Retype only the stretch of lines that starts with the line containing "intros (Hr & Hw & Hi). unfold" and ends with the last line of the records, both included, exactly.

### [Supplied entries]

▼

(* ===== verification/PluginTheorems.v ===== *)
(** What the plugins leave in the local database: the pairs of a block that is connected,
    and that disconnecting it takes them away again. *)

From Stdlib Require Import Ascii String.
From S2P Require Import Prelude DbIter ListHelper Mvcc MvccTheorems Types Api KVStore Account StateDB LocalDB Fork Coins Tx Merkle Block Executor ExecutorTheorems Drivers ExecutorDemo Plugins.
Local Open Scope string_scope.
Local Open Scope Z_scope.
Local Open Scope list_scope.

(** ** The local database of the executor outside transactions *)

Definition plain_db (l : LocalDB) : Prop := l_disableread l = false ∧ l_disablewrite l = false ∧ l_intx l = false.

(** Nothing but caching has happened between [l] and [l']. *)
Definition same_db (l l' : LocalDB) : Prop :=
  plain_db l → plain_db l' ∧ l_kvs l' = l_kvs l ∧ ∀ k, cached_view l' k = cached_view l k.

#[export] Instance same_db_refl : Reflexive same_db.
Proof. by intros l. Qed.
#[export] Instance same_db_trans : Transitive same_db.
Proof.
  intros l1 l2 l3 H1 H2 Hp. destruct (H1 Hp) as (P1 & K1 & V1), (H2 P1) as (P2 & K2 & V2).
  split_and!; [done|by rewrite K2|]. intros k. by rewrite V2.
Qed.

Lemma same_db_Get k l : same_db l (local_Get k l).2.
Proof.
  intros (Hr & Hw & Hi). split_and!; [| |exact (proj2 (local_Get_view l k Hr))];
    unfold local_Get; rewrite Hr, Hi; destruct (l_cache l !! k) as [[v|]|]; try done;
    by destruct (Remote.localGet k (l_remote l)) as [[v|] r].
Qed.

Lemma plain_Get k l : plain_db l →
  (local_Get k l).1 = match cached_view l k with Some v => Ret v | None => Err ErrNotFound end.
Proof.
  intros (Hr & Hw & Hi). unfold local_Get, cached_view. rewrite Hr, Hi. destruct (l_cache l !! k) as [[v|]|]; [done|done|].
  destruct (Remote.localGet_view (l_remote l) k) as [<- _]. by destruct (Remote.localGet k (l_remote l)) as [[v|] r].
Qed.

▲

### [Task result]
  intros (Hr & Hw & Hi). unfold local_Get, cached_view. rewrite Hr, Hi. destruct (l_cache l !! k) as [[v|]|]; [done|done|].
  destruct (Remote.localGet_view (l_remote l) k) as [<- _]. by destruct (Remote.localGet k (l_remote l)) as [[v|] r].
Qed.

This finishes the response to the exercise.